## WHAT THE TASK ASKS
Tally the lines in the entries where the string "MkShort" appears, and write only the total.

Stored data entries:
Definition varchar (nullable : Z) : MADB_ShortTypeInfo := MkShort SQL_VARCHAR false nullable 0 0.
Definition smallint (nullable : Z) : MADB_ShortTypeInfo := MkShort SQL_SMALLINT false nullable 0 0.
Definition integer (nullable : Z) : MADB_ShortTypeInfo := MkShort SQL_INTEGER false nullable 0 0.
Definition SqlTablesColType : list MADB_ShortTypeInfo :=
  [varchar SQL_NO_NULLS; varchar SQL_NULLABLE; varchar SQL_NO_NULLS; varchar SQL_NO_NULLS; varchar SQL_NO_NULLS].
Definition SqlStatsColType : list MADB_ShortTypeInfo :=
  [varchar SQL_NULLABLE; varchar SQL_NULLABLE; varchar SQL_NO_NULLS; smallint SQL_NULLABLE; varchar SQL_NULLABLE; varchar SQL_NULLABLE;
   smallint SQL_NO_NULLS; smallint SQL_NULLABLE; varchar SQL_NULLABLE; MkShort SQL_CHAR false SQL_NULLABLE 2 0; integer SQL_NULLABLE;
   integer SQL_NULLABLE; varchar SQL_NULLABLE].
Definition SqlColumnsColType : list MADB_ShortTypeInfo :=
  [varchar SQL_NULLABLE; varchar SQL_NULLABLE; varchar SQL_NO_NULLS; varchar SQL_NO_NULLS; smallint SQL_NO_NULLS; varchar SQL_NO_NULLS;
   integer SQL_NULLABLE; integer SQL_NULLABLE; smallint SQL_NULLABLE; smallint SQL_NULLABLE; smallint SQL_NO_NULLS; varchar SQL_NULLABLE;
   varchar SQL_NULLABLE; smallint SQL_NO_NULLS; smallint SQL_NULLABLE; integer SQL_NULLABLE; integer SQL_NO_NULLS; varchar SQL_NULLABLE].

(** ** Queries in arrays *)

Definition column_privileges_text : list Z :=
  chars "SELECT TABLE_SCHEMA AS TABLE_CAT, NULL as TABLE_SCHEM, TABLE_NAME,COLUMN_NAME, NULL AS GRANTOR, GRANTEE, PRIVILEGE_TYPE AS PRIVILEGE,IS_GRANTABLE FROM INFORMATION_SCHEMA.COLUMN_PRIVILEGES WHERE 1=0".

## ANSWER FOR THIS EXERCISE
4